(* ===== verification/SuiConvert.v ===== *)
(** * The Sui converter

    The presets that [build.rs] collects, [core/commands.rs], [core/transaction] and
    [core/visualsign.rs] of the Sui parser: from the input to the payload. Transactions, their BCS
    codec and their reading as block data are the class [SuiCodec]. *)

From S2P Require Import Prelude Json Payload Errors Charset External Encodings Builders Registry PlainText.
From S2P Require Import SuiCore SuiTransfers SuiCetus SuiMomentum SuiSuilend.

#[local] Unset Program Cases.

(** ** Transactions *)

(** [TransactionData] with BCS, which reads back what it writes; [SenderSignedData] is read for its
    transaction; [try_from_with_module_cache] asks a resolver for modules. *)
Class SuiCodec : Type := {
  TransactionData : Type;
  ModuleId : Type;
  bcs_sender_signed : bytes → option TransactionData;
  bcs_transaction_data : bytes → option TransactionData;
  bcs_to_bytes : TransactionData → option bytes;
  try_from_with_module_cache :
    TransactionData → (ModuleId → result string (option bytes)) → result string SuiTransactionBlockData;
  bcs_reads t bs : bcs_to_bytes t = Some bs → bcs_transaction_data bs = Some t;
}.

(** ** The presets ([build.rs]) *)

(** Every folder of [presets] but [coin_transfer]; the order is that of the file system. *)
Definition preset_visualizers {K : SuiSdk} {E : RegexEngine} : list CommandVisualizer :=
  [CetusVisualizer; MomentumVisualizer; SuiNativeStakingVisualizer; SuilendVisualizer].

(** ** Commands ([core/commands.rs]) *)

Definition decode_commands (available_visualizers : list CommandVisualizer)
    (block_data : SuiTransactionBlockData) : result VisualSignError (list AnnotatedPayloadField) :=
  visualize_commands available_visualizers block_data.

Definition decode_transfers {K : SuiSdk} {E : RegexEngine} (block_data : SuiTransactionBlockData)
    : result VisualSignError (list AnnotatedPayloadField) :=
  visualize_commands [CoinTransferVisualizer] block_data.

(** ** Transactions ([core/transaction]) *)

Definition determine_transaction_type_string (tx_data : SuiTransactionBlockData) : string :=
  match transaction tx_data with
  | ProgrammableTransaction _ _ => "Programmable Transaction"
  | ChangeEpoch => "Change Epoch"
  | Genesis => "Genesis"
  | ConsensusCommitPrologue => "Consensus Commit"
  | AuthenticatorStateUpdate => "Authenticator State Update"
  | RandomnessStateUpdate => "Randomness State Update"
  | EndOfEpochTransaction => "End of Epoch Transaction"
  | ConsensusCommitPrologueV2 => "Consensus Commit Prologue V2"
  | ConsensusCommitPrologueV3 => "Consensus Commit Prologue V3"
  | ConsensusCommitPrologueV4 => "Consensus Commit Prologue V4"
  | ProgrammableSystemTransaction => "Programmable System Transaction"
  end.

Section convert.
Context {M : SerdeMap} {F : JsonFormat} {J : JsonErrorText}.
Context {K : SuiSdk} {E : RegexEngine} {H : HexCodec} {C : SuiCodec}.
Context (show_hex : FromHexError → string) (b64_decode : string → result string bytes).
Context (available_visualizers : list CommandVisualizer).
(** * PyStatParser: extraction, aggregation, deltas, footers and the table walk

  A shallow embedding of [stats/withdelta.py], [stats/extractor.py],
  [stats/output_module.py] and [stats/formatters.py], followed by the
  properties established about them.  The program is Python 2 code: dictionaries are modelled by
  [gmap string _], Python floats by IEEE binary64 primitive floats,
  exceptions by an explicit error type.  Built-in functions whose behaviour
  the program does not fix (the parsers [int] and [float], [str], the
  [timedelta] constructors, HTML escaping, the [+=] of arbitrary operands)
  are section variables of the definitions that call them. *)

From Stdlib Require Import ZArith Floats Ascii String.
From stdpp Require Import gmap strings list fin_maps sorting pretty.

Set Warnings "-register-all,-inexact-float".
Local Open Scope string_scope.
Local Open Scope Z_scope.

(** ** The Python fragment the program relies on *)

Module Py.

(** Exceptions the modelled code can raise. *)
Inductive exn : Set :=
| IndexError | ValueError | TypeError | KeyError
| AttributeError | AssertionError | OverflowError.

Inductive result (A : Type) : Type :=
| Ok (a : A)
| Raise (e : exn).
Arguments Ok {A} a.
Arguments Raise {A} e.

Definition bind {A B} (m : result A) (k : A -> result B) : result B :=
  match m with
  | Ok a => k a
  | Raise e => Raise e
  end.

(** A list comprehension whose elements may raise: the first failing
    element aborts the whole comprehension. *)
Fixpoint collect {A} (l : list (result A)) : result (list A) :=
  match l with
  | [] => Ok []
  | r :: rest =>
      match r with
      | Raise e => Raise e
      | Ok a =>
          match collect rest with
          | Ok tl => Ok (a :: tl)
          | Raise e => Raise e
          end
      end
  end.

(** Metric values.  [VInt] is the machine-word [int] of Python 2, [VLong]
    its arbitrary-precision [long]; [VTimedelta] holds a [timedelta] as its
    total number of microseconds; [VBox v d] is the object
    [withdelta(v, d)]. *)
Inductive Value : Type :=
| VNone
| VInt (z : Z)
| VLong (z : Z)
| VFloat (f : float)
| VStr (s : string)
| VUnicode (s : string)
| VTimedelta (us : Z)
| VList (l : list Value)
| VTuple (l : list Value)
| VBox (v : Value) (d : option float).

(** What [type(x)] evaluates to. *)
Inductive PyType : Set :=
| TNoneType | TInt | TLong | TFloat | TStr | TUnicode
| TTimedelta | TList | TTuple | TWithdelta.

Definition type_of (v : Value) : PyType :=
  match v with
  | VNone => TNoneType
  | VInt _ => TInt
  | VLong _ => TLong
  | VFloat _ => TFloat
  | VStr _ => TStr
  | VUnicode _ => TUnicode
  | VTimedelta _ => TTimedelta
  | VList _ => TList
  | VTuple _ => TTuple
  | VBox _ _ => TWithdelta
  end.

Definition type_is (a b : PyType) : bool :=
  match a, b with
  | TNoneType, TNoneType | TInt, TInt | TLong, TLong | TFloat, TFloat
  | TStr, TStr | TUnicode, TUnicode | TTimedelta, TTimedelta
  | TList, TList | TTuple, TTuple | TWithdelta, TWithdelta => true
  | _, _ => false
  end.

Definition is_none (v : Value) : bool :=
  match v with VNone => true | _ => false end.

(** [sys.maxint] of a 64-bit build: an integer result outside the machine
    word is a [long]. *)
Definition maxint : Z := 2 ^ 63 - 1.

Definition mk_int (z : Z) : Value :=
  if (- maxint - 1 <=? z) && (z <=? maxint) then VInt z else VLong z.
(** X3. [call] never throws: it returns the handle of a promise it has
    just made, after the promises that were there. That promise is left
    pending exactly when both names are non-empty strings and the channel is
    there and its [postMessage] returned; in every other case it is already
    rejected. *)
Theorem call_returns_promise cn mn params st :
  let payload := payload_of (request_id (clock st) (requestIdCounter st)) cn mn
                   (params_or_default params) in
  let accepted :=
    nonempty_string cn && nonempty_string mn
    && match channel st with
       | Channel post => bool_decide (post payload = None)
       | NoChannel => false
       end in
  fst (call cn mn params st) = Ret (length (promises st))
  ∧ ∃ o, promises (snd (call cn mn params st)) = promises st ++ [o]
         ∧ if accepted then o = Pending else ∃ err, o = Rejected (Error err).
Proof.
  intros payload accepted. unfold accepted.
  destruct (nonempty_string cn) eqn:Hcn;
    [|rewrite call_invalid_className by assumption; simpl; eauto].
  destruct (nonempty_string mn) eqn:Hmn;
    [|rewrite call_invalid_methodName by assumption; simpl; eauto].
  destruct (channel st) as [|post] eqn:Hch.
  - rewrite call_no_channel by assumption. simpl. eauto.
  - rewrite (call_channel _ _ _ _ post) by assumption. simpl. fold payload.
    destruct (post payload) as [msg|]; simpl; eauto.
Qed.

(** ** Pending requests, timeouts and promises *)

Lemma handleSuccess_settled rid resp st e :
  callbackRegistry st !! to_string rid = Some e →
  ∃ lines, handleSuccess rid resp st
           = (Ret (), settled_state (to_string rid) e (Fulfilled resp) lines st).
Proof. intros H. eexists. apply handleSuccess_own, H. Qed.

Lemma handleFailure_settled rid err st e :
  callbackRegistry st !! to_string rid = Some e →
  ∃ lines, handleFailure rid err st
           = (Ret (), settled_state (to_string rid) e (Rejected err) lines st).
Proof. intros H. eexists. apply handleFailure_own, H. Qed.

Lemma same_pending_console st lines :
  same_pending st (with_console (console st ++ lines) st).
Proof. repeat split. Qed.
(** * Veridano threat monitoring agent: a shallow embedding

    This development embeds [examples/threat-monitoring-agent.py] (the
    monitoring scheduler, the five category checks, the monitoring cycle and
    the two alert handlers) and states the properties of the design document
    against it.  It goes on with the assessment helpers of
    [examples/basic-agent.py] and with [list_tools] and [call_tool] of
    [mcp_client.py].

    Modelling conventions.
    - A Python [str] is a [string]; titles and bodies are taken to be ASCII
      text, so that one character of the model is one character of Python and
      [str.lower] is the ASCII lower-casing.
    - A document is a Python [dict] with string keys, a [gmap string value];
      its values are the scalar JSON values.
    - A Python number (an [int] or a finite [float]) is a rational: the only
      arithmetic the agent performs on scores is a comparison, which Python
      evaluates exactly.
    - An exception is a value of [exn]; code that may raise returns a
      [result].  Every exception of the model is a subclass of [Exception].
    - [print] calls are not modelled, except where they are the only output of
      a handler (the entries listed by the default alert handler).
    - The search service and the alert callback are parameters of the
      monitor; [_mock_search] is the search the agent ships with.
    - Time is a clock in seconds that [asyncio.sleep] advances.  The loop of
      [start_monitoring] need not end: it is run against a finite schedule
      that tells, turn by turn, whether [stop_monitoring] was called, and
      reports whether it returned or is still running when the schedule is
      used up. *)

From Stdlib Require Import ZArith QArith String Ascii List Lia Lqa.
From stdpp Require Import base option list strings gmap sorting pretty.
Lemma clamp_humidity_valid (h : Z) : 0 <= h <= 100 -> clamp_humidity h = h.
Proof.
  intros [Hlo Hhi]. unfold clamp_humidity.
  apply Z.ltb_ge in Hlo. rewrite Hlo.
  assert (Hgt : (h >? 100) = false) by (rewrite Z.gtb_ltb; apply Z.ltb_ge; lia).
  rewrite Hgt. reflexivity.
Qed.

Lemma clamp_humidity_sentinel : clamp_humidity (-1) = 50.
Proof. reflexivity. Qed.

Lemma clamp_humidity_negative (h : Z) : h < 0 -> h <> -1 -> clamp_humidity h = 0.
Proof.
  intros Hneg Hm. unfold clamp_humidity.
  apply Z.ltb_lt in Hneg as Hb. rewrite Hb. simpl.
  apply Z.eqb_neq in Hm. rewrite Hm. simpl. lia.
Qed.

Lemma str_empty_false (s : string) : s <> "" -> str_empty s = false.
Proof. destruct s; [congruence | reflexivity]. Qed.

Lemma str_empty_true (s : string) : str_empty s = true -> s = "".
Proof. destruct s; [reflexivity | discriminate]. Qed.

(** ** How the handlers unfold along each path *)

Section Paths.

Context {RT : Runtime}.
Variable create : chat_call -> py json.

Lemma especie_resolved (req : request) (name : string) :
  especie_field req = inr name -> name <> "" ->
  especie create req =
  ([especie_call name],
   match (resp <- create (especie_call name) ;; especie_reply resp) with
   | inr out => out
   | inl e => upstream_failed e
   end).
Proof.
  intros Hfield Hname. unfold especie.
  rewrite Hfield, (str_empty_false _ Hname). reflexivity.
Qed.

Lemma esplanta_resolved (req : request) (pregunta : string) :
  esplanta_field req = inr pregunta -> pregunta <> "" ->
  esplanta create req =
  ([esplanta_call pregunta],
   match (resp <- create (esplanta_call pregunta) ;; esplanta_reply resp) with
   | inr out => out
   | inl e => upstream_failed e
   end).
Proof.
  intros Hfield Hq. unfold esplanta.
  rewrite Hfield, (str_empty_false _ Hq). reflexivity.
Qed.

Lemma especie_reply_structured (resp func_args : json) :
  structured_payload resp func_args ->
  especie_reply resp =
  inr (match especie_structured func_args with
       | inr out => out
       | inl e => parse_failed e func_args
       end).
Proof.
  intros (choice & Hchoice & Hfc & Hargs). unfold especie_reply.
  rewrite Hchoice. simpl. rewrite Hfc. simpl. rewrite Hargs. simpl.
  destruct (especie_structured func_args); reflexivity.
Qed.

Lemma especie_reply_text (resp content : json) :
  text_payload resp content ->
  especie_reply resp =
  (nums <- py_findall content ;;
   ht <- nth_int 0 nums ;;
   ha <- nth_int 1 nums ;;
   ret (Response (fallback_body ht ha content) 200)).
Proof.
  intros (choice & Hchoice & Hfc & Hcontent). unfold especie_reply.
  rewrite Hchoice. simpl. rewrite Hfc. simpl.
  unfold especie_fallback. rewrite Hcontent. reflexivity.
Qed.

(** Reading a humidity field that is absent or an integer never fails:
    the default is the sentinel. *)
Lemma humidity_field_read (fields : list (string * json)) (k : string) :
  absent_or_int (lookup k fields) ->
  exists z,
    (v <- py_get (JObj fields) k (JInt (-1)) ;; py_int v) = inr z
    /\ (lookup k fields = None -> z = -1)
    /\ (forall h, lookup k fields = Some (JInt h) -> z = h).
Proof.
  intros [Habs | [h Hint]].
  - exists (-1). simpl. rewrite Habs. simpl.
    repeat split; try reflexivity. intros h Hh. discriminate.
  - exists h. simpl. rewrite Hint. simpl.
    repeat split; try reflexivity; intros; congruence.
Qed.
(** ** The isolating sequence of [do_disconnect] *)

Lemma do_disconnect_spec (w : world) :
  exec do_disconnect w =
    mk_world (last_linestate w) (pbx_tip w) (pbx_ring w) (count w) true false
             (<[LED := LOW]>
                (<[DISCONNECT_SHUNT := HIGH]>
                   (<[DISCONNECT_CO_PBX_RING := LOW]>
                      (<[DISCONNECT_CO_PBX_TIP := LOW]>
                         (<[DISCONNECT_CO_PBX_RING := HIGH]>
                            (<[DISCONNECT_CO_PBX_TIP := HIGH]>
                               (<[DISCONNECT_SHUNT := LOW]>
                                  (<[LED := HIGH]> (pins w)))))))))
             (adc w) (adc_reads w)
             (log w ++
              [ EvDigitalWrite LED HIGH;
                EvDigitalWrite DISCONNECT_SHUNT LOW;
                EvDigitalWrite DISCONNECT_CO_PBX_TIP HIGH;
                EvDigitalWrite DISCONNECT_CO_PBX_RING HIGH;
                EvDelay 750;
                EvDigitalWrite DISCONNECT_CO_PBX_TIP LOW;
                EvDigitalWrite DISCONNECT_CO_PBX_RING LOW;
                EvDigitalWrite DISCONNECT_SHUNT HIGH;
                EvDigitalWrite LED LOW ]).
Proof. destruct w. world_step. rewrite <- !app_assoc. reflexivity. Qed.
(** ** The command texts and the shell *)

Lemma lex_plain_safe_then (r tail : str) :
  forall cur,
    forallb Py.is_safe r = true ->
    Sh.lex Sh.Plain (Some cur) (r ++ SPACE :: tail)
    = Sh.close_word (Some (cur ++ r)) (Sh.lex Sh.Plain None tail).
Proof.
  induction r as [|c r IH]; intros cur Hsafe.
  - cbn [app]. rewrite app_nil_r. reflexivity.
  - cbn [forallb] in Hsafe. apply andb_true_iff in Hsafe as [Hc Hr].
    rewrite <- app_comm_cons, (lex_plain_safe _ c _ Hc).
    unfold Sh.push. cbn [Sh.word_of].
    rewrite (IH _ Hr), <- app_assoc. reflexivity.
Qed.

(** An escaped path followed by a space is read as that path, and the
    reading goes on after the space. *)
Lemma lex_quote_then (s tail : str) :
  Sh.lex Sh.Plain None (Py.quote s ++ SPACE :: tail)
  = Sh.close_word (Some s) (Sh.lex Sh.Plain None tail).
Proof.
  unfold Py.quote. destruct s as [|c s]; [reflexivity|]. cbn [is_empty].
  destruct (forallb Py.is_safe (c :: s)) eqn:Hsafe.
  - cbn [forallb] in Hsafe. apply andb_true_iff in Hsafe as [Hc Hs].
    rewrite <- app_comm_cons, (lex_plain_safe None c _ Hc).
    unfold Sh.push. cbn [Sh.word_of app].
    apply (lex_plain_safe_then s tail [c] Hs).
  - change (Sh.lex Sh.InSingle (Some [])
              ((Py.replace_squote [SQUOTE; DQUOTE; SQUOTE; DQUOTE; SQUOTE]
                  (c :: s) ++ [SQUOTE]) ++ SPACE :: tail)
            = Sh.close_word (Some (c :: s)) (Sh.lex Sh.Plain None tail)).
    rewrite <- app_assoc. cbn [app]. rewrite lex_single_quoted. reflexivity.
Qed.

Lemma literal_text_reaches_client (inner : str) :
  forallb dq_literal inner = true ->
  Sh.words (reccli inner)
  = Sh.Words [lit "reccli-ts"; lit "run"; lit "-c"; inner].
Proof.
  intros Hlit. unfold Sh.words, reccli.
  change (Sh.close_word (Some (lit "reccli-ts"))
            (Sh.close_word (Some (lit "run"))
               (Sh.close_word (Some (lit "-c"))
                  (Sh.lex Sh.InDouble (Some []) (inner ++ [DQUOTE]))))
          = Sh.Words [lit "reccli-ts"; lit "run"; lit "-c"; inner]).
  rewrite lex_double_literal by exact Hlit. reflexivity.
Qed.

(** X2: the text each script writes for the client (the part between the
    double quotes of [reccli-ts run -c]) is, read with the quoting rules of a
    shell, the verb followed by exactly the paths it was built from, each as
    one word: [lsp], [mkdir] and [rm] with one path, [download] and [upload]
    with two, whatever characters the paths hold. *)
Theorem client_command_text_reads_back (a b : str) :
  (DownloadFolder.lsp_command a = reccli (lit "lsp " ++ Py.quote a) /\
   Sh.words (lit "lsp " ++ Py.quote a) = Sh.Words [lit "lsp"; a]) /\
  (DownloadFolder.download_command a b
   = reccli (lit "download " ++ Py.quote a ++ SPACE :: Py.quote b) /\
   Sh.words (lit "download " ++ Py.quote a ++ SPACE :: Py.quote b)
   = Sh.Words [lit "download"; a; b]) /\
  (UploadFolder.lsp_command a = reccli (lit "lsp " ++ Py.quote a)) /\
  (UploadFolder.mkdir_command a = reccli (lit "mkdir " ++ Py.quote a) /\
   Sh.words (lit "mkdir " ++ Py.quote a) = Sh.Words [lit "mkdir"; a]) /\
  (UploadFolder.upload_command a b
   = reccli (lit "upload " ++ Py.quote a ++ SPACE :: Py.quote b) /\
   Sh.words (lit "upload " ++ Py.quote a ++ SPACE :: Py.quote b)
   = Sh.Words [lit "upload"; a; b]) /\
  (ClearRecycle.rm_command a = reccli (lit "rm " ++ Py.quote a) /\
   Sh.words (lit "rm " ++ Py.quote a) = Sh.Words [lit "rm"; a]).
Proof.
  pose proof (quote_roundtrip a) as Ha. unfold Sh.words in Ha.
  pose proof (quote_roundtrip b) as Hb. unfold Sh.words in Hb.
  assert (Hone : forall verb,
            Sh.close_word (Some verb) (Sh.lex Sh.Plain None (Py.quote a))
            = Sh.Words [verb; a])
    by (intros verb; rewrite Ha; reflexivity).
  assert (Htwo : forall verb,
            Sh.close_word (Some verb)
              (Sh.lex Sh.Plain None (Py.quote a ++ SPACE :: Py.quote b))
            = Sh.Words [verb; a; b])
    by (intros verb; rewrite lex_quote_then, Hb; reflexivity).
  repeat split.
  - exact (Hone (lit "lsp")).
  - exact (Htwo (lit "download")).
  - exact (Hone (lit "mkdir")).
  - exact (Htwo (lit "upload")).
  - exact (Hone (lit "rm")).
Qed.

Lemma dq_literal_app (x y : str) :
  forallb dq_literal (x ++ y) = forallb dq_literal x && forallb dq_literal y.
Proof. apply forallb_app. Qed.

(** X12: for paths that hold no single or double quote, dollar, backtick or
    backslash, the shell passes each script's command line on as
    [reccli-ts], [run], [-c] and the client's command text as one argument,
    unchanged. *)
Theorem plain_paths_reach_client (a b : str) :
  plain_path a = true ->
  plain_path b = true ->
  Sh.words (DownloadFolder.lsp_command a)
  = Sh.Words [lit "reccli-ts"; lit "run"; lit "-c";
              lit "lsp " ++ Py.quote a] /\
  Sh.words (DownloadFolder.download_command a b)
  = Sh.Words [lit "reccli-ts"; lit "run"; lit "-c";
              lit "download " ++ Py.quote a ++ SPACE :: Py.quote b] /\
  Sh.words (UploadFolder.mkdir_command a)
  = Sh.Words [lit "reccli-ts"; lit "run"; lit "-c";
              lit "mkdir " ++ Py.quote a] /\
  Sh.words (UploadFolder.upload_command a b)
  = Sh.Words [lit "reccli-ts"; lit "run"; lit "-c";
              lit "upload " ++ Py.quote a ++ SPACE :: Py.quote b] /\
  Sh.words (ClearRecycle.rm_command a)
  = Sh.Words [lit "reccli-ts"; lit "run"; lit "-c";
              lit "rm " ++ Py.quote a].
Proof.
  intros Ha Hb.
  pose proof (plain_path_quote a Ha) as Hqa.
  pose proof (plain_path_quote b Hb) as Hqb.
  assert (Hpair : forallb dq_literal (Py.quote a ++ SPACE :: Py.quote b) = true).
  { rewrite dq_literal_app, Hqa. cbn [forallb andb].
    rewrite Hqb. reflexivity. }
  repeat split.
  - apply literal_text_reaches_client. rewrite dq_literal_app, Hqa. reflexivity.
  - apply literal_text_reaches_client.
    rewrite dq_literal_app, Hpair. reflexivity.
  - apply literal_text_reaches_client. rewrite dq_literal_app, Hqa. reflexivity.
  - apply literal_text_reaches_client.
    rewrite dq_literal_app, Hpair. reflexivity.
  - apply literal_text_reaches_client. rewrite dq_literal_app, Hqa. reflexivity.
Qed.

────────────────────

*What is needed:* In the listing above, locate the line containing "Section Paths." and the line containing "- exists h. simpl. rewrite Hint. simpl.", then transcribe both and every line between them verbatim.

*Output below:*
Section Paths.

Context {RT : Runtime}.
Variable create : chat_call -> py json.

Lemma especie_resolved (req : request) (name : string) :
  especie_field req = inr name -> name <> "" ->
  especie create req =
  ([especie_call name],
   match (resp <- create (especie_call name) ;; especie_reply resp) with
   | inr out => out
   | inl e => upstream_failed e
   end).
Proof.
  intros Hfield Hname. unfold especie.
  rewrite Hfield, (str_empty_false _ Hname). reflexivity.
Qed.

Lemma esplanta_resolved (req : request) (pregunta : string) :
  esplanta_field req = inr pregunta -> pregunta <> "" ->
  esplanta create req =
  ([esplanta_call pregunta],
   match (resp <- create (esplanta_call pregunta) ;; esplanta_reply resp) with
   | inr out => out
   | inl e => upstream_failed e
   end).
Proof.
  intros Hfield Hq. unfold esplanta.
  rewrite Hfield, (str_empty_false _ Hq). reflexivity.
Qed.

Lemma especie_reply_structured (resp func_args : json) :
  structured_payload resp func_args ->
  especie_reply resp =
  inr (match especie_structured func_args with
       | inr out => out
       | inl e => parse_failed e func_args
       end).
Proof.
  intros (choice & Hchoice & Hfc & Hargs). unfold especie_reply.
  rewrite Hchoice. simpl. rewrite Hfc. simpl. rewrite Hargs. simpl.
  destruct (especie_structured func_args); reflexivity.
Qed.

Lemma especie_reply_text (resp content : json) :
  text_payload resp content ->
  especie_reply resp =
  (nums <- py_findall content ;;
   ht <- nth_int 0 nums ;;
   ha <- nth_int 1 nums ;;
   ret (Response (fallback_body ht ha content) 200)).
Proof.
  intros (choice & Hchoice & Hfc & Hcontent). unfold especie_reply.
  rewrite Hchoice. simpl. rewrite Hfc. simpl.
  unfold especie_fallback. rewrite Hcontent. reflexivity.
Qed.

(** Reading a humidity field that is absent or an integer never fails:
    the default is the sentinel. *)
Lemma humidity_field_read (fields : list (string * json)) (k : string) :
  absent_or_int (lookup k fields) ->
  exists z,
    (v <- py_get (JObj fields) k (JInt (-1)) ;; py_int v) = inr z
    /\ (lookup k fields = None -> z = -1)
    /\ (forall h, lookup k fields = Some (JInt h) -> z = h).
Proof.
  intros [Habs | [h Hint]].
  - exists (-1). simpl. rewrite Habs. simpl.
    repeat split; try reflexivity. intros h Hh. discriminate.
  - exists h. simpl. rewrite Hint. simpl.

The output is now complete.